[Extracted records]

********

(* ===== verification/EngineProps.v ===== *)
(** * Properties of the storage engine

    The guarantees of src/storage for the entries its text format can represent,
    and the inputs outside that class for which they fail. *)

From S2P Require Import Prelude Text Fs BTree Memtable Wal Codec Engine.

Definition empty_fs : Fs := {| fs_files := ∅; fs_durable := ∅; fs_faults := [] |}.

(** What a client reads after the process is restarted on the disk [fs]: [None]
    when the engine does not open. *)
Definition reopened_get `{Build} (dir : string) (fs : Fs) (k : string) : option (option string) :=
  match (engine_new dir fs).1 with
  | Done (Ok e) => Some (engine_get e k)
  | _ => None
  end.

(** Schedule faults for the next operations. *)
Definition schedule (l : list fault) (w : EW) : EW := (w.1, set_faults l w.2).

Section properties.
Context `{Build}.

Lemma engine_mutate_err m w e w' :
  engine_mutate m w = (Done (Err e), w') → se_memtable w'.1 = se_memtable w.1.
Proof.
  intros Hrun. rewrite engine_mutate_run in Hrun.
  apply (wp_run _ _ (λ r w', ∀ e, r = Err e → se_memtable w'.1 = se_memtable w.1)
    (λ _, True)) in Hrun; [by eapply Hrun|].
  unfold on_wal, on_memtable. do 2 wp_step. unfold wp at 1.
  destruct (wal_append _ _) as [[[]|] [wal fs]]; try done. wp_step. apply wp_zoom. unfold wp at 1.
  by destruct (apply_entry _ _) as [[]].
Qed.

(** An engine opened where there is no WAL starts empty, whatever the disk does. *)
Lemma engine_new_empty dir fs e fs' :
  fs_files fs !! engine_wal_path dir = None → engine_new dir fs = (Done (Ok e), fs') →
  se_memtable e = memtable_new.
Proof.
  intros Hf Hrun.
  enough (wp (engine_new dir) fs (λ r _, ∀ e, r = Ok e → se_memtable e = memtable_new) (λ _, True)) as Hwp
    by (by apply (wp_run _ _ _ _ _ _ Hwp Hrun)).
  unfold engine_new, wal_new, wal_replay, create_dir_all, open_append, fs_read_to_string, put_file, fs_exists.
  do 2 wp_step. apply wp_next_fault_any. intros [|x|x] l _; [|by wp_step..]. do 4 wp_step.
  apply wp_next_fault_any. intros [|x|x] l' _; [|by wp_step..]. do 2 wp_step. simpl. rewrite Hf.
  rewrite bool_decide_false by (by intros []). repeat wp_step.
  apply wp_next_fault_any. intros [|x|x] l'' _; [|by wp_step..]. do 2 wp_step. simpl.
  rewrite lookup_insert_eq. repeat wp_step. unfold wp. simpl. by intros ? [= <-].
Qed.

(** C22: the engine refines a map, with errors of the disk in between.  Open an
    engine in a directory without a WAL and run any puts and deletes, going on
    after those that return an error, on a disk with any schedule of faults (the
    run ends early only if a fault kills the process).  Then [get] answers exactly
    as a finite map on which the acknowledged mutations, and no others, were
    performed in their order. *)
Theorem engine_refines_map dir fs ms faults e fs' rs w' k :
  fs_files fs !! engine_wal_path dir = None →
  engine_new dir fs = (Done (Ok e), fs') →
  engine_tries ms (schedule faults (e, fs')) = (Done rs, w') →
  engine_get w'.1 k = abstract_run (acknowledged ms rs) !! k.
Proof.
  intros Hf Hnew Hrun. apply engine_new_empty in Hnew; [|done]. rewrite engine_get_mjoin.
  eapply (engine_tries_reads ms (schedule faults (e, fs')) _ _ ∅); [|done].
  simpl. rewrite Hnew. apply reads_as_new.
Qed.

(** C21: exactly the acknowledged writes survive a power cut.  In a directory
    without a WAL, run puts and deletes that the WAL format can represent (see
    [mutation_clean]) and that are all acknowledged, and then one more on a disk
    with any faults: it may succeed, return an error or kill the process at any
    point.  Cut the power, so that only synced bytes remain ([power_loss]; syncing
    a file is taken to make its name durable too).  Reopening succeeds, and every
    [get] answers as a map that holds the acknowledged mutations: all of them, and
    the last one if and only if it was acknowledged.  If it was, the same holds
    after a mere crash of the process.  (A debug build must not have panicked on
    the size counter.) *)
Theorem acknowledged_writes_survive dir fs ms m faults e fs' w1 o w2 fs0 :
  fs_faults fs = [] → fs_files fs !! engine_wal_path dir = None →
  fs_durable fs !! engine_wal_path dir = None →
  Forall (λ m, mutation_clean m = true) ms → mutation_clean m = true →
  engine_new dir fs = (Done (Ok e), fs') →
  engine_run ms (e, fs') = (Done (Ok tt), w1) →
  engine_mutate m (schedule faults w1) = (o, w2) →
  o ≠ Halted ∨ overflow_checks = false →
  fs0 = power_loss w2.2 ∨ (o = Done (Ok tt) ∧ fs0 = set_faults [] w2.2) →
  ∃ e2 fs2, engine_new dir fs0 = (Done (Ok e2), fs2) ∧
    ∀ k, engine_get e2 k =
      abstract_run (match o with Done (Ok _) => ms ++ [m] | _ => ms end) !! k.
Proof.
  intros Hnf Hf Hd Hcl Hm Hnew Hrun Hlast Hb Hfs0.
  destruct (engine_new_ok dir fs Hnf Hf Hd) as (e1 & fs1 & Hnew1 & Hok).
  rewrite Hnew in Hnew1. simplify_eq.
  apply (engine_run_ok dir ms []) in Hrun; [|done..]. simpl in Hrun.
  assert (engine_ok dir ms (schedule faults w1)) as Hok1 by (by destruct Hrun; split).
  assert (∀ ms' w, engine_ok dir ms' w → fs_faults fs0 = [] →
    (fs_files fs0 = fs_files w.2 ∨ fs_files fs0 = fs_durable w.2) →
    ∃ e2 fs2, engine_new dir fs0 = (Done (Ok e2), fs2) ∧ ∀ k, engine_get e2 k = abstract_run ms' !! k) as Hopen.
  { intros ms' w Hw Hq Hfiles. destruct (engine_new_recovers dir ms' w fs0) as (e2 & fs2 & Hnew2 & Hmt); [done..|].
    exists e2, fs2. split; [done|]. intros k. rewrite engine_get_mjoin, Hmt, <-engine_get_mjoin.
    by apply engine_ok_get with dir. }
  assert (o = Done (Ok tt) ∨ o ≠ Done (Ok tt)) as [->|Ho] by (destruct o as [[[]|]|]; [by left|by right..]).
  - apply (engine_mutate_ok dir ms m) in Hlast; [|done..].
    apply (Hopen _ w2); [done|by destruct Hfs0 as [->|[_ ->]]|destruct Hfs0 as [->|[_ ->]]; auto].
  - destruct Hfs0 as [->|[? _]]; [|done].
    pose proof (engine_mutate_unsynced _ _ _ _ Hlast Ho Hb) as Hdur.
    replace (match o with Done (Ok _) => ms ++ [m] | _ => ms end) with ms by (by destruct o as [[[]|]|]).
    apply (Hopen ms w1); [done|done|]. right. simpl. by rewrite Hdur.
Qed.

(** a failed write is not visible.  When a put or delete returns an error,
    whatever the fault, the memtable, and with it every answer of [get], is
    unchanged. *)
Theorem failed_write_not_visible m w e w' k :
  engine_mutate m w = (Done (Err e), w') → engine_get w'.1 k = engine_get w.1 k.
Proof. intros Hrun. rewrite !engine_get_mjoin. by erewrite engine_mutate_err. Qed.

End properties.

(** ** Witnesses *)

Definition demo_mutations : list Mutation :=
  [MPut "name" "uday"; MPut "balance" "5000"; MDelete "name"].

Definition demo_engine : outcome (result io_error StorageEngine) * Fs :=
  @engine_new debug_build "/d/storage" empty_fs.

Definition demo_world : EW :=
  match demo_engine with
  | (Done (Ok e), fs) => (e, fs)
  | (_, fs) => (mkEngine (mkWal "" "") memtable_new "", fs)
  end.

Definition demo_final : EW := (@engine_run debug_build demo_mutations demo_world).2.

(** The second put meets a full disk, the sync of the delete fails. *)
Definition demo_faults : list fault := [Fine; Fine; Fail None; Fine; Fail None].

Definition demo_tries : outcome (list (result io_error unit)) * EW :=
  @engine_tries debug_build demo_mutations (schedule demo_faults demo_world).

Lemma engine_refines_map_witness :
  demo_tries.1 = Done [Ok tt; Err IoOther; Err IoOther] ∧
  engine_get demo_tries.2.1 "balance"
  = abstract_run (acknowledged demo_mutations [Ok tt; Err IoOther; Err IoOther]) !! "balance".
Proof.
  split; [vm_compute; reflexivity|].
  apply (@engine_refines_map debug_build "/d/storage" empty_fs demo_mutations demo_faults
    demo_world.1 demo_world.2 [Ok tt; Err IoOther; Err IoOther] demo_tries.2 "balance");
    vm_compute; reflexivity.
Defined.

(** A put that is killed when it should be synced. *)
Definition demo_killed : outcome (result io_error unit) * EW :=
  @engine_mutate release_build (MPut "k" "v") (schedule [Fine; Kill None]
    (@engine_run release_build demo_mutations demo_world).2).

Lemma acknowledged_writes_survive_witness :
  demo_killed.1 = Halted ∧
  ∃ e2 fs2, @engine_new release_build "/d/storage" (power_loss demo_killed.2.2) = (Done (Ok e2), fs2) ∧
    ∀ k, engine_get e2 k = abstract_run demo_mutations !! k.
Proof.
  split; [vm_compute; reflexivity|].
  apply (@acknowledged_writes_survive release_build "/d/storage" empty_fs demo_mutations (MPut "k" "v")
    [Fine; Kill None] demo_world.1 demo_world.2 (@engine_run release_build demo_mutations demo_world).2
    Halted demo_killed.2 (power_loss demo_killed.2.2));
    [vm_compute; reflexivity|vm_compute; reflexivity|vm_compute; reflexivity|by repeat constructor
    |vm_compute; reflexivity|vm_compute; reflexivity|vm_compute; reflexivity|vm_compute; reflexivity
    |by right|by left].
Defined.

Lemma failed_write_not_visible_witness :
  engine_get (@engine_put debug_build "k" "v" (schedule [Fail None] demo_final)).2.1 "k"
  = engine_get demo_final.1 "k".
Proof.
  apply (@failed_write_not_visible debug_build (MPut "k" "v")
    (schedule [Fail None] demo_final) IoOther
    (@engine_put debug_build "k" "v" (schedule [Fail None] demo_final)).2 "k"). vm_compute. reflexivity.
Defined.

(** ** Where the guarantees end *)

(** C39: a value that contains the separator is lost on recovery.  The engine
    acknowledges [SET k "a|b"] and serves it, but its WAL line has four fields,
    which replay skips as malformed: after a restart the key is gone. *)
Theorem separator_in_value_is_lost :
  let w := (@engine_put release_build "k" "a|b" demo_world).2 in
  (@engine_put release_build "k" "a|b" demo_world).1 = Done (Ok tt) ∧
  engine_get w.1 "k" = Some "a|b" ∧
  @reopened_get release_build "/d/storage" w.2 "k" = Some None.
Proof. cbv zeta. split_and!; vm_compute; reflexivity. Qed.

(** a torn record is replayed as if it were complete.  If the process dies
    while a new value of [k] is being appended, a prefix of the record that still
    has three fields is accepted by replay: the recovered value is neither the
    old one nor the new one. *)
Theorem torn_record_is_replayed :
  let w := (@engine_put release_build "balance" "9000" (schedule [Kill (Some 14)] demo_final)).2 in
  (@engine_put release_build "balance" "9000" (schedule [Kill (Some 14)] demo_final)).1 = Halted ∧
  engine_get demo_final.1 "balance" = Some "5000" ∧
  @reopened_get release_build "/d/storage" w.2 "balance" = Some (Some "90").
Proof. cbv zeta. split_and!; vm_compute; reflexivity. Qed.

(** a write that failed can take effect after a restart.  When [fsync] fails
    the put returns an error and the memtable is untouched, but the record is
    already in the file: the reopened engine serves the value the client was
    told had failed. *)
Theorem failed_write_reappears :
  let w := (@engine_put release_build "k" "v" (schedule [Fine; Fail None] demo_final)).2 in
  (@engine_put release_build "k" "v" (schedule [Fine; Fail None] demo_final)).1
    = Done (Err IoOther) ∧
  engine_get w.1 "k" = None ∧
  @reopened_get release_build "/d/storage" w.2 "k" = Some (Some "v").
Proof. cbv zeta. split_and!; vm_compute; reflexivity. Qed.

********

Task requirements ▸ Retype the entries above exactly, but only from the line containing "by (by apply" through the line containing "do 2 wp_step. apply", both included.

Task solution ▸
    by (by apply (wp_run _ _ _ _ _ _ Hwp Hrun)).
  unfold engine_new, wal_new, wal_replay, create_dir_all, open_append, fs_read_to_string, put_file, fs_exists.
  do 2 wp_step. apply wp_next_fault_any. intros [|x|x] l _; [|by wp_step..]. do 4 wp_step.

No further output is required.